Per the article, the child made multiple attempts to improve her mathematical acumen. Until someone provides evidence that she spent her evenings as a coke whore and slept through classes . . . it appears responsibility lies primarily with her instructors and school administrators.
She was Socially taught, not Academically taught. This is one of the reasons these new Test have been put in place. There are Bachelor degreed people sometimes with 2 degrees dumb as a brick. They're nothing but "Professional" students.
You don't have a clue. The faculty all but admit that she was moved along/received good grades in mathematics b/c she was a good kid. They didn't teach her anything about being a good citizen. She learned those talents in other environs and it paid dividends during her somewhat educative experiences at school. The "new" tests you refer to prove you know nothing about the various systems of accountability in America. Many school districts and states have instituted various means of accountability throughout the 1990s (not including states such as CA, IA, MA etc that were vanguards in standardized testing . . . NOT high stakes testing). High stakes testing is pure superfluous BS if it occurs outside of a holistic plan of action/resources for correcting explicit deficiencies within the system.
Education is still primarily a locally-controlled and funded endeavor but the edicts from DoEd (read Bushies) are not holistic and certainly lack a local perspective. Testing is always a burden but we do it in a limited fashion b/c
good tests properly utilized have value. We now have situation where testing in the locality is compounded with state-mandated tests and federally-mandated tests. It's excessive and by definition lacks utility b/c these tests do NOT expand the skill set of children . . . except to the extent instructors teach to the test format (and a certain extent content).
Position on High Stakes testing from the American Education Research Association
These various high-stakes testing applications are enacted by policy makers with the intention of improving education.

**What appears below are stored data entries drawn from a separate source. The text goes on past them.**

(* ===== verification/DirThreads.v ===== *)
(** * Threads that add children to one directory

    [spfs_add_child] statement by statement, as steps of threads that share a mounted file
    system.  A program counter has the child of its thread and the local variables of the
    function; each statement is the code [Dir] composes the function of.  Whatever the
    interleaving, the directory ends with the children of all threads that have returned,
    as if they had been added one after the other ([DirStore]).

    [spfs_dir_block_alloc] is one step: the blocks come from [spfs_free_alloc], whose own
    statements are those of [Concurrent]. *)
From S2P Require Import Prelude Spec Buffers FreeList Inode Bnode Btree Super Vfs Dir DirSpec DirStore Locks Threads.

(** ** The statements *)
Inductive add_pc :=
| add_lock (child : Z)              (* [mutex_lock(&parent->lock)] *)
| add_count (child : Z)             (* [parent->capacity++] *)
| add_dirty (child : Z)             (* [mark_inode_dirty(&parent->i_inode)] *)
| add_start (child : Z)             (* [start = parent->start] *)
| add_test (child ino start : Z)    (* [Lit: if (start)] *)
| add_read (child ino start : Z)    (* [bh = sb_bread(sb, start)], [if (!bh)] *)
| add_parse (child ino start : Z)   (* [res = spfs_parse_dir_block(...)], [if (res)] *)
| add_full (child ino start bh_pos : Z) (block : spfs_dir_block)
                                    (* [if (!spfs_dir_is_full(sb, &block))] *)
| add_put (child ino start bh_pos : Z) (block : spfs_dir_block)
                                    (* [res = spfs_dir_write_child(..., block.children++, ...)] *)
| add_head (child start : Z) (block : spfs_dir_block)
                                    (* [res = spfs_make_dir_block(bh, &bh_pos, &block)] *)
| add_mark (child start : Z)        (* [mark_buffer_dirty(bh)], [done = true] *)
| add_brelse (child start : Z)      (* [brelse(bh)], when [done] *)
| add_next (child ino start : Z) (block : spfs_dir_block)
                                    (* [brelse(bh)], when not, [start = block.next], [goto Lit] *)
| add_alloc (child ino : Z)         (* [spfs_dir_block_alloc(sb, &bh_pos, &bh, &block)] *)
| add_set (child ino result bh_pos : Z) (block : spfs_dir_block)
                                    (* [parent->start = ...], [if (!parent->start)] *)
| add_unlock (child res : Z)        (* [Lunlock: mutex_unlock(&parent->lock)] *)
| add_return (child res : Z)        (* [return res] *)
| add_dead (child : Z).             (* the statement crashed *)

Definition add_inside (pc : add_pc) : bool :=
  match pc with add_lock _ | add_return _ _ => false | _ => true end.
Definition add_returned (pc : add_pc) : bool := match pc with add_return _ _ => true | _ => false end.

Definition child_of (pc : add_pc) : Z :=
  match pc with
  | add_lock c | add_count c | add_dirty c | add_start c | add_test c _ _ | add_read c _ _
  | add_parse c _ _ | add_full c _ _ _ _ | add_put c _ _ _ _ | add_head c _ _ | add_mark c _
  | add_brelse c _ | add_next c _ _ _ | add_alloc c _ | add_set c _ _ _ _ | add_unlock c _
  | add_return c _ | add_dead c => c
  end.

Section steps.
Context {D K : Type} {B : BufferCache D} {KK : Kernel K}.
Context (e : env) (p : Z).
Implicit Types (s : vfs_st D K).
Abbreviation VM := (M (vfs_st D K)).
(* ===== verification/Mkfs.v ===== *)
(** * mkfs.spfs.c

    A user-space program: it works on an open file through [fstat], [lseek] and
    [write].  [ufile] is that file with its descriptor (contents, offset, [st_blksize],
    and the size at which the device is full) and what the program has printed: a string
    for each call of [printf].  The functions return the C result; the program's exit
    status is the result of [mkfs_main].  Messages on the standard error are left out. *)
From stdpp Require Import strings pretty.
From S2P Require Import Prelude.
#[local] Open Scope Z_scope.

Record ufile := UFile {
  u_data : list byte;
  u_pos : Z;
  u_blksize : Z;
  u_limit : Z;
  u_out : list string;
}.

Definition set_data (data : list byte) (pos : Z) (f : ufile) : ufile :=
  UFile data pos (u_blksize f) (u_limit f) (u_out f).
Definition say (ls : list string) (f : ufile) : ufile :=
  UFile (u_data f) (u_pos f) (u_blksize f) (u_limit f) (u_out f ++ ls).

(** [write(2)]: what fits is stored, -1 when nothing does; a gap reads as zeros. *)
Definition fd_write (buf : list byte) : M ufile Z := λ f,
  let n := Z.min (zlen buf) (u_limit f - u_pos f) in
  if bool_decide (n < 0 ∨ n = 0 ∧ buf ≠ []) then Ok (-1) f
  else
    let data := u_data f ++ zeros (u_pos f + n - zlen (u_data f)) in
    Ok n (set_data (splice (u_pos f) (sub 0 n buf) data) (u_pos f + n) f).

(** [read(2)]: up to the end of the file *)
Definition fd_read (n : Z) : M ufile (list byte) := λ f,
  let r := Z.max 0 (Z.min n (zlen (u_data f) - u_pos f)) in
  Ok (sub (u_pos f) r (u_data f)) (set_data (u_data f) (u_pos f + r) f).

For example, it is hoped that setting high standards of achievement will inspire greater effort on the part of students, teachers, and educational administrators. Reporting of test results may also be beneficial in directing public attention to gross achievement disparities among schools or among student groups. However, if high-stakes testing programs are implemented in circumstances where educational resources are inadequate or where tests lack sufficient reliability and validity for their intended purposes, there is potential for serious harm. Policy makers and the public may be misled by spurious test score increases unrelated to any fundamental educational improvement; students may be placed at increased risk of educational failure and dropping out; teachers may be blamed or punished for inequitable resources over which they have no control; and curriculum and instruction may be severely distorted if high test scores per se, rather than learning, become the overriding goal of classroom instruction.